Where Maxfield led others followed, forcing the Methodist Conference to adopt guidelines for the sake of good order. In 1746 Conference identified three key questions to ask of those called to preach:
1. Has he grace?
2. Has he gifts as well as grace?
3. Has he fruit?
And concluded: “As long as these three marks occur in anyone, we believe he is called of God to preach. These we receive as sufficient proof that he is moved thereto by the Holy Spirit.”
Unfortunately, as a man of his era, Wesley was unable to fully extend the same principle to women. Generally he believed women ought not to preach, although they might lead prayer, class meetings, and offer a short word of exhortation. And yet there were those – and their names ought to be remembered – women like Mary Bosanquet, Sarah Crosby, Ann Cutler and Sarah Mallet – whose work he could not deny and whose preaching was confirmed by a harvesting of souls.
Rather than giving general sanction to women preachers, to the end of his life Wesley insisted on judging each case by its merits. He even sent a message to Mr Peacock, the minister at Grimsby:
“I desire Mr Peacock to put a final stop to the preaching of women in his circuit. If it were suffered it would grow, and we know not where it would end.” 
Although Wesley spoke disapprovingly, his words proved prophetic. Great has been the company of preachers, both men and women. This is (fortuitously) represented in the two preachers who are being authorized this evening. Dawn, you follow in the footsteps of those pioneering women, who shared not just the same conditions as their male colleagues, but also faced the considerable prejudice and opposition of the age in which they lived. And you are a testimony to those in this present day and age who still think that the pulpit is no place for a woman.
 So what is the distinctive calling of local preachers and their contribution to the church today? The key is in that word ‘local’. The early local preachers were able to preach in local dialects, in the everyday language of ordinary folk. They related local concerns to scripture and theology. A modern word we might use to describe them is ‘contextual’; in other words their preaching and practice arose out of their familiarity with their local context. This is still true of our local preachers. What they bring is their rootedness in the local community and local church.
We should not be surprised that God raises up people from amongst us to lead worship and preach.
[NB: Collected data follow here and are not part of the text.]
(* ===== verification/Lifecycle.v ===== *)
(** * Package [lifecycle]: the engine

    [lifecycle.go] and [failsafe.go].  The engine runs in a state monad over
    its own state and the history of its external calls.  Each call has a
    response type; the environment answers it from the history, so an
    environment is any behaviour of the context, the clock, the VM, the
    network manager and Tor. *)

From Stdlib Require Import SpecFloat.
From S2P Require Import Prelude GoStrings StringFacts GoFloats NetIP Config Torrc Control Network Retry.
Local Open Scope Z_scope.

(** ** External calls *)

Inductive call : Type -> Type :=
  (* context *)
  | CtxErr : call (option error)
  (* select of [time.After(delay)] and [ctx.Done()]: true for the timer *)
  | RetryWait (delay : Z) : call bool
  (* runtime *)
  | Goos : call goos
  | Getuid : call Z
  | Float64 : call spec_float
  | Now : call Z
  | Sleep (d : Z) : call unit
  (* observers and metrics *)
  | Notify (from to : State) : call unit
  | BootstrapProgress (progress : Z) (summary : string) : call unit
  (* VMController *)
  | VMStart : call (result unit)
  | VMStop : call (result unit)
  | VMIsRunning : call bool
  | VMWait : call (result unit)
  (* network.Manager *)
  | NetSaveConfig : call (result SavedConfig)
  | NetCreateTAP (name : string) (hostIP vmIP : IP) (mask : list Z) : call (result unit)
  | NetDestroyTAP (name : string) : call (result unit)
  | NetRestoreConfig (cfg : SavedConfig) : call (result unit)
  | NetSetupRouting (tap : string) (vmIP : IP) : call (result unit)
  | NetTeardownRouting : call (result unit)
  | NetFlushDNS : call (result unit)
  (* TCP probe: dial, linger 0, close *)
  | Dial (addr : string) : call (result unit)
  (* tor.ControlClient *)
  | NewControlClient (addr : string) : call (result unit)
  | TorAuthenticate (password : string) : call (result unit)
  | TorClose : call unit
  | TorBootstrapStatus : call (result BootstrapStatus)
  | TorSetConf (directives : gmap string string) : call (result unit)
  | TorSignal (sig : string) : call (result unit)
  (* logger *)
  | SetVerbose (b : bool) : call unit.

Inductive event := | Ev (T : Type) (c : call T).
Arguments Ev {T} c.

Class Env := answer : forall (T : Type), list event -> call T -> T.
Arguments answer {Env T} h c.

(** ** State *)

Record Engine := {
  Cfg : Config;
  state : State;
  savedNet : option SavedConfig;
  TorControl : bool; (* a client is connected *)
  fs_active : bool;  (* [FailSafe.active] *)
  retryPolicy : gmap State RetryPolicy;
  attempts : gmap State Z
}.

Record st := { eng : Engine; tr : list event }.
Definition M (A : Type) : Type := st -> A * st.
#[export] Instance M_ret : MRet M := fun A a s => (a, s).
#[export] Instance M_fmap : FMap M := fun A B f m s => let '(a, s') := m s in (f a, s').
#[export] Instance M_bind : MBind M := fun A B f m s => let '(a, s') := m s in f a s'.

Definition upd (f : Engine -> Engine) : M unit := fun s => (tt, {| eng := f (eng s); tr := tr s |}).
Definition get {A} (f : Engine -> A) : M A := fun s => (f (eng s), s).

Definition set_state (x : State) (e : Engine) : Engine :=
  {| Cfg := Cfg e; state := x; savedNet := savedNet e; TorControl := TorControl e; fs_active := fs_active e;
     retryPolicy := retryPolicy e; attempts := attempts e |}.
Definition set_savedNet (x : option SavedConfig) (e : Engine) : Engine :=
  {| Cfg := Cfg e; state := state e; savedNet := x; TorControl := TorControl e; fs_active := fs_active e;
     retryPolicy := retryPolicy e; attempts := attempts e |}.
Definition set_TorControl (x : bool) (e : Engine) : Engine :=
  {| Cfg := Cfg e; state := state e; savedNet := savedNet e; TorControl := x; fs_active := fs_active e;
     retryPolicy := retryPolicy e; attempts := attempts e |}.
Definition set_fs (x : bool) (e : Engine) : Engine :=
  {| Cfg := Cfg e; state := state e; savedNet := savedNet e; TorControl := TorControl e; fs_active := x;
     retryPolicy := retryPolicy e; attempts := attempts e |}.
Definition set_attempts (x : gmap State Z) (e : Engine) : Engine :=
  {| Cfg := Cfg e; state := state e; savedNet := savedNet e; TorControl := TorControl e;
     fs_active := fs_active e; retryPolicy := retryPolicy e; attempts := x |}.
Definition set_Cfg (x : Config) (e : Engine) : Engine :=
  {| Cfg := x; state := state e; savedNet := savedNet e; TorControl := TorControl e;
     fs_active := fs_active e; retryPolicy := retryPolicy e; attempts := attempts e |}.

(** [NewEngine], [NewEngineWithDeps]. *)
Definition NewEngine (cfg : Config) : Engine :=
  {| Cfg := cfg; state := StateInit; savedNet := None; TorControl := false; fs_active := false;
     retryPolicy := DefaultRetryPolicy; attempts := ∅ |}.
Definition init (cfg : Config) : st := {| eng := NewEngine cfg; tr := [] |}.

Section Engine.
Context `{env : Env} `{U : UnicodeTables}.

Definition do_call {T} (c : call T) : M T := fun s =>
  (answer (tr s) c, {| eng := eng s; tr := tr s ++ [Ev c] |}).

(** *** Failsafe *)

Definition Activate : M unit :=
  active ← get fs_active;
  if (active : bool) then mret tt
  else do_call NetTeardownRouting ;; upd (set_fs true).
Definition Deactivate : M unit :=
  active ← get fs_active;
  if (active : bool) then upd (set_fs false) else mret tt.
Definition IsActive : M bool := get fs_active.

(** *** Transitions *)

Definition transition (next : State) : M unit :=
  prev ← get state;
  upd (fun e => set_attempts (delete prev (attempts e)) e) ;;
  upd (set_state next) ;;
  do_call (Notify prev next).

(** *** The handlers; the result is the returned error *)

Definition checkPrivileges : M (result unit) :=
  os ← do_call Goos;
  if decide (os = windows) then mret (Ok tt)
  else
    uid ← do_call Getuid;
    mret (fail_if (negb (uid =? 0)) ("must run as root (current uid=" +:+ itoa uid +:+ ")")).

Definition doSaveNetwork : M (result unit) :=
  r ← do_call NetSaveConfig;
  match r with
  | Err e => mret (Err e)
  | Ok saved => upd (set_savedNet (Some saved)) ;; transition StateCreateTAP ;; mret (Ok tt)
  end.

Definition doCreateTAP : M (result unit) :=
  cfg ← get Cfg;
  match ParseIP (HostIP cfg), ParseIP (VMIP cfg), ParseIP (SubnetMask cfg) with
  | None, _, _ => mret (Err (Errorf ("invalid HostIP: " +:+ Quote (HostIP cfg))))
  | _, None, _ => mret (Err (Errorf ("invalid VMIP: " +:+ Quote (VMIP cfg))))
  | _, _, None => mret (Err (Errorf ("invalid SubnetMask: " +:+ Quote (SubnetMask cfg))))
  | Some hostIP, Some vmIP, Some maskIP =>
      r ← do_call (NetCreateTAP (TAPName cfg) hostIP vmIP (To4 maskIP));
      match r with
      | Err e => mret (Err e)
      | Ok _ => transition StateLaunchVM ;; mret (Ok tt)
      end
  end.

Definition doLaunchVM : M (result unit) :=
  r ← do_call VMStart;
  match r with
  | Err e => mret (Err e)
  | Ok _ => transition StateWaitTAP ;; mret (Ok tt)
  end.

Definition address (port : Config -> Z) (cfg : Config) : string := VMIP cfg +:+ ":" +:+ itoa (port cfg).
Definition maxBackoff : Z := 10 * Second.
Definition next_backoff (b : Z) : Z := if maxBackoff <? b * 2 then maxBackoff else b * 2.

(** The polling loops: one unit of fuel per iteration; [None] is no fuel left. *)
Fixpoint wait_tap_loop (fuel : nat) (deadline backoff : Z) : M (option (result unit)) :=
  match fuel with
  | O => mret None
  | S f =>
      now ← do_call Now;
      if negb (now <? deadline) then mret (Some (Err (Errorf "TAP connect timeout after 1m0s")))
      else
        cerr ← do_call CtxErr;
        match cerr with
        | Some e => mret (Some (Err e))
        | None =>
            up ← do_call VMIsRunning;
            if negb (up : bool) then mret (Some (Err (Errorf "VM exited during TAP wait")))
            else
              cfg ← get Cfg;
              conn ← do_call (Dial (address ControlPort cfg));
              match conn with
              | Ok _ => transition StateConfigureTAP ;; mret (Some (Ok tt))
              | Err _ => do_call (Sleep backoff) ;; wait_tap_loop f deadline (next_backoff backoff)
              end
        end
  end.
Definition tap_fuel : nat := 11.
Definition doWaitTAP : M (option (result unit)) :=
  now ← do_call Now;
  wait_tap_loop tap_fuel (now + 60 * Second) (500 * Millisecond).

Definition doConfigureTAP : M (result unit) :=
  cfg ← get Cfg;
  match ParseIP (VMIP cfg) with
  | None => mret (Err (Errorf ("invalid VMIP: " +:+ Quote (VMIP cfg))))
  | Some vmIP =>
      r ← do_call (NetSetupRouting (TAPName cfg) vmIP);
      match r with
      | Err e => mret (Err e)
      | Ok _ => transition StateFlushDNS ;; mret (Ok tt)
      end
  end.

Definition doFlushDNS : M (result unit) :=
  do_call NetFlushDNS ;;
  cfg ← get Cfg;
  client ← do_call (NewControlClient (address ControlPort cfg));
  (match client with
   | Err _ => mret tt
   | Ok _ =>
       auth ← do_call (TorAuthenticate EmptyString);
       match auth with
       | Err _ => do_call TorClose
       | Ok _ => upd (set_TorControl true)
       end
   end) ;;
  transition StateWaitBootstrap ;; mret (Ok tt).

(** One probe of the bootstrap loop: true when Tor is ready. *)
Definition bootstrap_probe : M bool :=
  ctl ← get TorControl;
  if (ctl : bool) then
    status ← do_call TorBootstrapStatus;
    match status with
    | Ok s => do_call (BootstrapProgress (Progress s) (Summary s)) ;; mret (100 <=? Progress s)
    | Err _ => mret false
    end
  else
    cfg ← get Cfg;
    conn ← do_call (Dial (address SOCKSPort cfg));
    mret (is_ok conn).

Fixpoint wait_bootstrap_loop (fuel : nat) (deadline backoff : Z) : M (option (result unit)) :=
  match fuel with
  | O => mret None
  | S f =>
      now ← do_call Now;
      if negb (now <? deadline) then mret (Some (Err (Errorf "Tor bootstrap timeout after 5m0s")))
      else
        cerr ← do_call CtxErr;
        match cerr with
        | Some e => mret (Some (Err e))
        | None =>
            up ← do_call VMIsRunning;
            if negb (up : bool) then mret (Some (Err (Errorf "VM exited during bootstrap")))
            else
              ready ← bootstrap_probe;
              if (ready : bool) then transition StateRunning ;; mret (Some (Ok tt))
              else do_call (Sleep backoff) ;; wait_bootstrap_loop f deadline (next_backoff backoff)
        end
  end.
Definition bootstrap_fuel : nat := 34.
Definition doWaitBootstrap : M (option (result unit)) :=
  now ← do_call Now;
  wait_bootstrap_loop bootstrap_fuel (now + 300 * Second) Second.

Definition doRunning : M (result unit) :=
  Deactivate ;;
  err ← do_call VMWait;
  (match err with
   | Ok _ => mret tt
   | Err _ => cerr ← do_call CtxErr; match cerr with None => Activate | Some _ => mret tt end
   end) ;;
  transition StateShutdown ;; mret (Ok tt).

Definition doShutdown : M (result unit) :=
  ctl ← get TorControl;
  (if (ctl : bool) then do_call TorClose ;; upd (set_TorControl false) else mret tt) ;;
  up ← do_call VMIsRunning;
  (if (up : bool) then do_call VMStop ;; mret tt else mret tt) ;;
  transition StateRestoreNetwork ;; mret (Ok tt).

Definition doRestoreNetwork : M (result unit) :=
  r ← do_call NetTeardownRouting;
  (match r with Err _ => Activate | Ok _ => mret tt end) ;;
  saved ← get savedNet;
  (match saved with Some cfg => do_call (NetRestoreConfig cfg) ;; mret tt | None => mret tt end) ;;
  cfg ← get Cfg;
  do_call (NetDestroyTAP (TAPName cfg)) ;;
  transition StateCleanup ;; mret (Ok tt).

Definition doCleanup : M (result unit) := Deactivate ;; mret (Ok tt).

(** *** The loop *)

Inductive handled :=
  | Returns (r : result unit)  (* [return] from [Run] *)
  | Continues (err : result unit)  (* the value of [err] after the [switch] *)
  | Spins. (* fuel of a polling loop exhausted *)

Definition polled (r : option (result unit)) : handled :=
  match r with Some err => Continues err | None => Spins end.

(** The [switch]. *)
Definition handle (s : State) : M handled :=
  match s with
  | StateInit => transition StateCheckPrivileges ;; mret (Continues (Ok tt))
  | StateCheckPrivileges =>
      err ← checkPrivileges;
      match err with
      | Err e => mret (Returns (Err e))
      | Ok _ => transition StateSaveNetwork ;; mret (Continues (Ok tt))
      end
  | StateSaveNetwork => Continues <$> doSaveNetwork
  | StateCreateTAP => Continues <$> doCreateTAP
  | StateLaunchVM => Continues <$> doLaunchVM
  | StateWaitTAP => polled <$> doWaitTAP
  | StateConfigureTAP => Continues <$> doConfigureTAP
  | StateFlushDNS => Continues <$> doFlushDNS
  | StateWaitBootstrap => polled <$> doWaitBootstrap
  | StateRunning => Continues <$> doRunning
  | StateShutdown => Continues <$> doShutdown
  | StateRestoreNetwork => Continues <$> doRestoreNetwork
  | StateCleanup => Returns <$> doCleanup
  | StateFailed => mret (Returns (Err (Errorf "lifecycle: entered failed state")))
  end.

(** [if err != nil { ... }]. *)
Definition on_error (err : error) : M unit :=
  s ← get state;
  pol ← get retryPolicy;
  att ← get attempts;
  rnd ← do_call Float64;
  let '(retry, delay) := ShouldRetry s (Some err) (default 0 (att !! s)) (pol !! s) rnd in
  if (retry : bool) then
    upd (fun e => set_attempts (<[s := default 0 (att !! s) + 1]> att) e) ;;
    timer ← do_call (RetryWait delay);
    if (timer : bool) then mret tt else transition StateShutdown
  else
    Activate ;; transition StateShutdown.

Inductive outcome := Returned (r : result unit) | OutOfFuel.

(** One iteration of the [for] loop: [Some] is a return. *)
Definition iteration : M (option outcome) :=
  cerr ← do_call CtxErr;
  (match cerr with Some _ => transition StateShutdown | None => mret tt end) ;;
  s ← get state;
  h ← handle s;
  match h with
  | Returns r => mret (Some (Returned r))
  | Spins => mret (Some OutOfFuel)
  | Continues (Ok _) => mret None
  | Continues (Err e) => on_error e ;; mret None
  end.

Fixpoint Run (fuel : nat) : M outcome :=
  match fuel with
  | O => mret OutOfFuel
  | S f => o ← iteration; match o with Some r => mret r | None => Run f end
  end.

(** *** Requests from outside the loop *)

Definition NewIdentity : M (result unit) :=
  ctl ← get TorControl;
  if (ctl : bool) then do_call (TorSignal "NEWNYM")
  else mret (Err (Errorf "tor control not connected")).

(** The part of [ReloadConfig] that talks to Tor. *)
Definition push_config (newCfg : Config) : M (result unit) :=
  match TorrcOverlay newCfg with
  | Err e => mret (Err (Errorf ("config reload: generate torrc overlay: " +:+ Error e)))
  | Ok overlay =>
      r ← (if decide (overlay = EmptyString) then mret (Ok tt)
           else do_call (TorSetConf (parseTorrcOverlay overlay)));
      match r with
      | Err e => mret (Err (Errorf ("config reload: setconf: " +:+ Error e)))
      | Ok _ => do_call (TorSignal "RELOAD") ;; mret (Ok tt)
      end
  end.

Definition ReloadConfig (newCfg : Config) : M (result unit) :=
  cfg ← get Cfg;
  let diff := Diff cfg newCfg in
  if negb (HasChanges diff) then mret (Ok tt)
  else
    ctl ← get TorControl;
    s ← get state;
    r ← (if negb (bool_decide (HotReloadable diff = [])) && ctl && bool_decide (s = StateRunning)
         then push_config newCfg else mret (Ok tt));
    match r with
    | Err e => mret (Err e)
    | Ok _ =>
        (if Bool.eqb (Verbose newCfg) (Verbose cfg) then mret tt else do_call (SetVerbose (Verbose newCfg))) ;;
        upd (set_Cfg newCfg) ;; mret (Ok tt)
    end.
End Engine.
God acts for the benefit of the Church and for the fulfilment of his mission. The Church needs local preachers in order to hear the gospel spoken from the context of the world. It needs to hear the expression of Christian faith that has been tested and deepened in the home and the workplace, in the business and busyness of everyday life. This is something that both Dawn and Brian bring to our worship: (to use a rather well worn expression) a heart for the local community .
Later we will have the opportunity to hear Brian and Dawn give their testimonies, of how they experienced God’s call to preach. Perhaps God is calling you to that same ministry. If you want to know more, speak to me, or Brian or Dawn.
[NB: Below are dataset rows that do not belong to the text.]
(** Unfold the monad and the handlers in [H : m s = (a, s')] down to the
    answers of the environment. *)
Ltac exec H :=
  cbv [handle checkPrivileges doSaveNetwork doCreateTAP doLaunchVM doConfigureTAP doFlushDNS doRunning doShutdown
       doRestoreNetwork doCleanup bootstrap_probe Activate Deactivate transition mbind M_bind mret M_ret fmap M_fmap do_call upd get
       set_state set_savedNet set_TorControl set_fs set_attempts set_Cfg
       eng tr Cfg state savedNet TorControl fs_active retryPolicy attempts polled] in H.

(** Close a [handle_spec] goal whose final state is explicit. *)
Ltac spec_tac :=
  split; cbn [eng tr Cfg state savedNet TorControl fs_active retryPolicy attempts moved next_state];
  [done|done
  |eexists; split;
     [first [rewrite <- !app_assoc; reflexivity|reflexivity|symmetry; apply app_nil_r]
     |split; [repeat constructor|reflexivity]]
  |done|done|done
  |intros ? [= <-]; first [by right|by left; split; [left|]|by left; split; [right|]]
  |intros ? [= <-]; by repeat first [left|right] ].

(** Case on every answer in the body of a polling loop. *)
Ltac loop_cases H :=
  repeat match type of H with
  | context [match ?x with _ => _ end] =>
      lazymatch x with
      | context [match _ with _ => _ end] => fail
      | _ => destruct x eqn:?; exec H; simplify_eq
      end
  end; cbn [polled]; try (by spec_tac).

Lemma trail_app (l1 l2 : list event) : trail (l1 ++ l2) = trail l1 ++ trail l2.
Proof. apply omap_app. Qed.

(** Quiet calls before a handler do not change its summary. *)
Lemma handle_spec_prefix (x : State) (s s1 s' : st) (h : handled) (evs : list event) :
  eng s1 = eng s -> tr s1 = tr s ++ evs -> Forall (fun e => allowed x e = true) evs -> trail evs = [] ->
  handle_spec x s1 h s' -> handle_spec x s h s'.
Proof.
  intros He Ht Ha Hq [Hc Hp (evs' & Htr & Hal & Hn) Hs Hat Hsv Hr Herr]. rewrite He, Ht in *.
  split; try done. exists (evs ++ evs'). rewrite app_assoc, trail_app, Hq. split_and!; [done| |done].
  by apply Forall_app.
Qed.

Section Handlers.
Context `{env : Env} `{U : UnicodeTables}.

Lemma handle_straight (x : State) (s s' : st) (h : handled) :
  state (eng s) = x -> x <> StateWaitTAP -> x <> StateWaitBootstrap ->
  handle x s = (h, s') -> handle_spec x s h s'.
Proof.
  intros Hx Ht Hb H. destruct s as [[cfg x0 sv ctl fs pol att] t]; simpl in Hx; subst x0.
  destruct x; try done; exec H; simplify_eq; repeat (case_match; simplify_eq); spec_tac.
Qed.

Lemma wait_tap_spec (fuel : nat) (deadline backoff : Z) (s s' : st) (r : option (result unit)) :
  state (eng s) = StateWaitTAP -> wait_tap_loop fuel deadline backoff s = (r, s') ->
  handle_spec StateWaitTAP s (polled r) s'.
Proof.
  revert backoff s. induction fuel as [|f IH]; intros backoff s Hx H;
    destruct s as [[cfg x0 sv ctl fs pol att] t]; simpl in Hx; subst x0; cbn [wait_tap_loop] in H; exec H.
  - simplify_eq. cbn [polled]. spec_tac.
  - loop_cases H. 
    eapply handle_spec_prefix; [..|eapply IH; [|exact H]]; cbn [eng tr state]; [done| | | |done].
    + rewrite <- !app_assoc. reflexivity.
    + repeat constructor.
    + done.
Qed.

Lemma wait_bootstrap_spec (fuel : nat) (deadline backoff : Z) (s s' : st) (r : option (result unit)) :
  state (eng s) = StateWaitBootstrap -> wait_bootstrap_loop fuel deadline backoff s = (r, s') ->
  handle_spec StateWaitBootstrap s (polled r) s'.
Proof.
  revert backoff s. induction fuel as [|f IH]; intros backoff s Hx H;
    destruct s as [[cfg x0 sv ctl fs pol att] t]; simpl in Hx; subst x0; cbn [wait_bootstrap_loop] in H; exec H.
  - simplify_eq. cbn [polled]. spec_tac.
  - destruct ctl; loop_cases H.
    all: eapply handle_spec_prefix; [..|eapply IH; [|exact H]]; cbn [eng tr state];
      [done|rewrite <- !app_assoc; reflexivity|repeat constructor|done|done].
Qed.

Lemma handle_ok (x : State) (s s' : st) (h : handled) :
  state (eng s) = x -> handle x s = (h, s') -> handle_spec x s h s'.
Proof.
  intros Hx H. destruct (decide (x = StateWaitTAP)) as [->|Ht].
  { unfold handle, doWaitTAP, fmap, M_fmap, mbind, M_bind, do_call in H.
    destruct (wait_tap_loop _ _ _ _) as [r s1] eqn:Hw. injection H as <- <-.
    eapply handle_spec_prefix; [..|eapply wait_tap_spec; [|exact Hw]]; [done|done|by repeat constructor|done|done]. }
  destruct (decide (x = StateWaitBootstrap)) as [->|Hb].
  { unfold handle, doWaitBootstrap, fmap, M_fmap, mbind, M_bind, do_call in H.
    destruct (wait_bootstrap_loop _ _ _ _) as [r s1] eqn:Hw. injection H as <- <-.
    eapply handle_spec_prefix; [..|eapply wait_bootstrap_spec; [|exact Hw]]; [done|done|by repeat constructor|done|done]. }
  by apply handle_straight.
Qed.
End Handlers.

(** ** The error path and the loop head *)

Record error_spec (x : State) (s s' : st) : Prop := {
  es_cfg : Cfg (eng s') = Cfg (eng s);
  es_policy : retryPolicy (eng s') = retryPolicy (eng s);
  es_saved : savedNet (eng s') = savedNet (eng s);
  es_tr : exists evs, tr s' = tr s ++ evs /\ untouched evs /\
            trail evs = (if decide (state (eng s') = x) then [] else [(x, StateShutdown)]);
  es_next :
    (state (eng s') = x /\ exists p, retryPolicy (eng s) !! x = Some p /\
       default 0 (attempts (eng s) !! x) < MaxAttempts p /\
       attempts (eng s') = <[x := default 0 (attempts (eng s) !! x) + 1]> (attempts (eng s))) \/
    (state (eng s') = StateShutdown /\ attempts (eng s') = delete x (attempts (eng s)))
}.

Section Loop.
Context `{env : Env} `{U : UnicodeTables}.

Lemma on_error_spec (x : State) (e : error) (s s' : st) :
  state (eng s) = x -> x <> StateShutdown -> on_error e s = (tt, s') -> error_spec x s s'.
Proof.
  intros Hx Hn H. destruct s as [[cfg x0 sv ctl fs pol att] t]; simpl in Hx; subst x0.
  unfold on_error in H. exec H.
  destruct (ShouldRetry x (Some e) (default 0 (att !! x)) (pol !! x) (answer t Float64)) as [b d] eqn:Hs.
  destruct b.
  - assert (exists p, pol !! x = Some p /\ default 0 (att !! x) < MaxAttempts p) as (p & Hp & Hlt).
    { pose proof (proj1 (ShouldRetry_decision x (Some e) (default 0 (att !! x)) (pol !! x) (answer t Float64))) as Hr.
      rewrite Hs in Hr. destruct (Hr eq_refl) as (p & Hp & Hlt & _). by exists p. }
    loop_cases H; (split; cbn [eng tr Cfg state savedNet retryPolicy attempts]; try done;
      [eexists; rewrite <- !app_assoc; split; [reflexivity|split; [by repeat constructor|]]|]).
    + by rewrite decide_True.
    + left. split; [done|]. by exists p.
    + by rewrite decide_False.
    + right. split; [done|]. apply delete_insert_eq.
  - loop_cases H; (split; cbn [eng tr Cfg state savedNet retryPolicy attempts]; try done;
      [eexists; rewrite <- ?app_assoc; split; [reflexivity|split; [by repeat constructor|by rewrite decide_False]]
      |right; done]).
Qed.

(** The first statements of an iteration, up to the [switch]. *)
Definition head : M unit :=
  cerr ← do_call CtxErr;
  match cerr with Some _ => transition StateShutdown | None => mret tt end.

Lemma iteration_unfold (s : st) :
  iteration s =
  let s1 := (head s).2 in
  let '(h, s2) := handle (state (eng s1)) s1 in
  match h with
  | Returns r => (Some (Returned r), s2)
  | Spins => (Some OutOfFuel, s2)
  | Continues (Ok _) => (None, s2)
  | Continues (Err e) => (None, (on_error e s2).2)
  end.
Proof.
  unfold iteration, head, mbind, M_bind, get. destruct (do_call CtxErr s) as [cerr s0].
  destruct (match cerr with Some _ => transition StateShutdown | None => mret tt end s0) as [u s1]. simpl.
  destruct (handle (state (eng s1)) s1) as [[r|[[]|e]|] s2]; try done.
  by destruct (on_error e s2).
Qed.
And may God bless and encourage us all, preachers and people, as together we share in the task of proclaiming ‘the glad tidings of salvation.’
(1) For Wesley’s Aldersgate experience and subsequent descent into field preaching I am indebted to Rupert E. Davies, Methodism chapter 3.
(2) The story of Thomas Maxfield is based on the account in Leslie F. Church, More about the Early Methodist People, chapter 3 ‘The First Local Preachers’.
(3) Quoted in Leslie F. Church, More about the Early Methodist People, chapter 4 ‘Women Preachers’.
(4) The following two paragraphs are based on the leaflet Called to Preach (Methodist Church Discipleship and Ministries office)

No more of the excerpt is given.